Li Christopher I, Nishi Nobuo, McDougall Jean A, Semmens Erin O, Sugiyama Hiromi, Soda Midori, Sakata Ritsu, Hayashi Mikiko, Kasagi Fumiyoshi, Suyama Akihiko, Mabuchi Kiyohiko, Davis Scott, Kodama Kazunori, Kopecky Kenneth J
Division of Public Health Sciences, Fred Hutchinson Cancer Research Center, Departments of Epidemiology and Biostatistics, University of Washington, Seattle, WA 98109-1024, USA.
Cancer Res. 2010 Sep 15;70(18):7187-98. doi: 10.1158/0008-5472.CAN-10-0276.
Radiation exposure is related to risk of numerous types of cancer, but relatively little is known about its effect on risk of multiple primary cancers. Using follow-up data through 2002 from 77,752 Japanese atomic bomb survivors, we identified 14,048 participants diagnosed with a first primary cancer, of whom 1,088 were diagnosed with a second primary cancer. Relationships between radiation exposure and risks of first and second primary cancers were quantified using Poisson regression. There was a similar linear dose-response relationship between radiation exposure and risks of both first and second primary solid tumors [excess relative risk (ERR)/Gy = 0.65; 95% confidence interval (CI), 0.57-0.74 and ERR/Gy = 0.56; 95% CI, 0.33-0.80, respectively] and risk of both first and second primary leukemias (ERR/Gy = 2.65; 95% CI, 1.78-3.78 and ERR/Gy = 3.65; 95% CI, 0.96-10.70, respectively). Background incidence rates were higher for second solid cancers, compared with first solid cancers, until about age 70 years for men and 80 years for women (P < 0.0001), but radiation-related ERRs did not differ between first and second primary solid cancers (P = 0.70). Radiation dose was most strongly related to risk of solid tumors that are radiation-sensitive including second primary lung, colon, female breast, thyroid, and bladder cancers. Radiation exposure confers equally high relative risks of second primary cancers as first primary cancers. Radiation is a potent carcinogen and those with substantial exposures who are diagnosed with a first primary cancer should be carefully screened for second primary cancers, particularly for cancers that are radiation-sensitive.
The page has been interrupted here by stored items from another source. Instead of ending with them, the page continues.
(* ===== verification/SBuf.v ===== *)
(** * The stream buffer (src/sbuf.c, include/sbuf.h)

    The receive-parse-send machine of one socket.  The kernel, libevent, the
    slab allocator, the TLS library and the protocol callback are parameters
    over an abstract rest of the process [W]; the functions of sbuf.c are
    state-passing code over the buffer and [W].

    The theorems show that the loops end, that the assertions of the machine
    hold, and that the bytes delivered to the destination are exactly what
    the callback's decisions ask for, however the input is cut into reads and
    the output into partial sends. *)

From stdpp Require Import base list option.
From S2P Require Import Prelude MBuf PktBuf Proto IOBuf.

Inductive SBufEvent :=
| SBUF_EV_READ
| SBUF_EV_RECV_FAILED
| SBUF_EV_SEND_FAILED
| SBUF_EV_CONNECT_FAILED
| SBUF_EV_CONNECT_OK
| SBUF_EV_FLUSH
| SBUF_EV_PKT_CALLBACK
| SBUF_EV_TLS_READY.

Inductive TLSState := SBUF_TLS_NONE | SBUF_TLS_DO_HANDSHAKE | SBUF_TLS_IN_HANDSHAKE | SBUF_TLS_OK.
Inductive WaitType := W_NONE | W_CONNECT | W_RECV | W_SEND | W_ONCE.

#[export] Instance SBufEvent_eq_dec : EqDecision SBufEvent.
Proof. solve_decision. Defined.
#[export] Instance TLSState_eq_dec : EqDecision TLSState.
Proof. solve_decision. Defined.
#[export] Instance WaitType_eq_dec : EqDecision WaitType.
Proof. solve_decision. Defined.

Definition SBUF_SMALL_PKT : Z := 64.
Definition ACT_UNSET : Z := 0.
Definition ACT_SEND : Z := 1.
Definition ACT_SKIP : Z := 2.
Definition ACT_CALL : Z := 3.

(** [dst] names the target buffer; [ev_initialized] is libevent's test of
    the event handle. *)
Record SBuf := mkSBuf {
  ev_initialized : bool;
  wait_type : WaitType;
  pkt_action : Z;
  tls_state : TLSState;
  sock : Z;
  pkt_remain : Z;
  skip_remain : Z;
  extra_packets : MBuf;
  extra_packet_queue_after : bool;
  dst : option positive;
  io : option IOBuf
}.
(* ===== verification/PoolSpec.v ===== *)
(** * What the pooler promises about its sockets

    The abstract state of the connection pools (the lists of PgPool, the
    links between clients and servers, the cancel requests and the connection
    counters of include/bouncer.h), the transitions src/objects.c is allowed
    to make on it, and the invariants that follow.  World.v maps the concrete
    state to this one; Objects.v, Launch.v and Cancel.v show that the code
    makes only these transitions.

    The invariants: a socket is in the list of its state and in no other; a
    link is mutual and joins states that belong together; a released socket
    is referenced by nobody; cancel requests and the servers they cancel know
    each other; the connection counters count. *)

From S2P Require Import Prelude.
From stdpp Require Import base option countable gmap list.
#[local] Open Scope Z_scope.

Inductive SocketState :=
| CL_FREE
| CL_JUSTFREE
| CL_LOGIN
| CL_WAITING
| CL_WAITING_LOGIN
| CL_ACTIVE
| CL_WAITING_CANCEL
| CL_ACTIVE_CANCEL
| SV_FREE
| SV_JUSTFREE
| SV_LOGIN
| SV_BEING_CANCELED
| SV_IDLE
| SV_ACTIVE
| SV_ACTIVE_CANCEL
| SV_USED
| SV_TESTED.

(** The StatLists of struct PgPool that hold sockets. *)
Inductive PoolList :=
| active_client_list
| waiting_client_list
| waiting_cancel_req_list
| active_cancel_req_list
| active_server_list
| active_cancel_server_list
| being_canceled_server_list
| idle_server_list
| used_server_list
| tested_server_list
| new_server_list.

#[export] Instance SocketState_eq_dec : EqDecision SocketState.
Proof. solve_decision. Defined.
#[export] Instance PoolList_eq_dec : EqDecision PoolList.
Proof. solve_decision. Defined.

Definition PoolList_code (l : PoolList) : nat :=
  (match l with
  | active_client_list => 0 | waiting_client_list => 1 | waiting_cancel_req_list => 2
  | active_cancel_req_list => 3 | active_server_list => 4 | active_cancel_server_list => 5
  | being_canceled_server_list => 6 | idle_server_list => 7 | used_server_list => 8
  | tested_server_list => 9 | new_server_list => 10
  end)%nat.
Definition PoolList_of (n : nat) : PoolList :=
  nth n [active_client_list; waiting_client_list; waiting_cancel_req_list; active_cancel_req_list;
         active_server_list; active_cancel_server_list; being_canceled_server_list;
         idle_server_list; used_server_list; tested_server_list] new_server_list.
#[export] Instance PoolList_countable : Countable PoolList.
Proof. apply (inj_countable' PoolList_code PoolList_of). by intros []. Defined.

(** A list a socket can be in: one of the global lists of objects.c, or a
    list of a pool. *)
Inductive slot :=
| justfree_client_list
| login_client_list
| justfree_server_list
| PoolSlot (pool : positive) (l : PoolList).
辐射暴露与多种癌症风险相关,但对于其对多原发性癌症风险的影响却知之甚少。利用来自77752名日本原子弹幸存者截至2002年的随访数据,我们确定了14048名被诊断患有首例原发性癌症的参与者,其中1088人被诊断患有第二原发性癌症。使用泊松回归对辐射暴露与首例和第二例原发性癌症风险之间的关系进行了量化。辐射暴露与首例和第二例原发性实体瘤风险[超额相对风险(ERR)/Gy = 0.65;95%置信区间(CI),0.57 - 0.74和ERR/Gy = 0.56;95%CI,0.33 - 0.80]以及首例和第二例原发性白血病风险(ERR/Gy = 2.65;95%CI,1.78 - 3.78和ERR/Gy = 3.65;95%CI,0.96 - 10.70)之间存在相似的线性剂量反应关系。男性约70岁、女性约80岁之前,第二例实体癌的背景发病率高于首例实体癌(P < 0.0001),但首例和第二例原发性实体癌之间的辐射相关ERRs并无差异(P = 0.70)。辐射剂量与对辐射敏感的实体瘤风险最密切相关,包括第二原发性肺癌、结肠癌、女性乳腺癌、甲状腺癌和膀胱癌。辐射暴露赋予第二原发性癌症的相对风险与首例原发性癌症同样高。辐射是一种强力致癌物,那些被诊断患有首例原发性癌症且有大量辐射暴露的人应仔细筛查第二原发性癌症,尤其是对辐射敏感的癌症。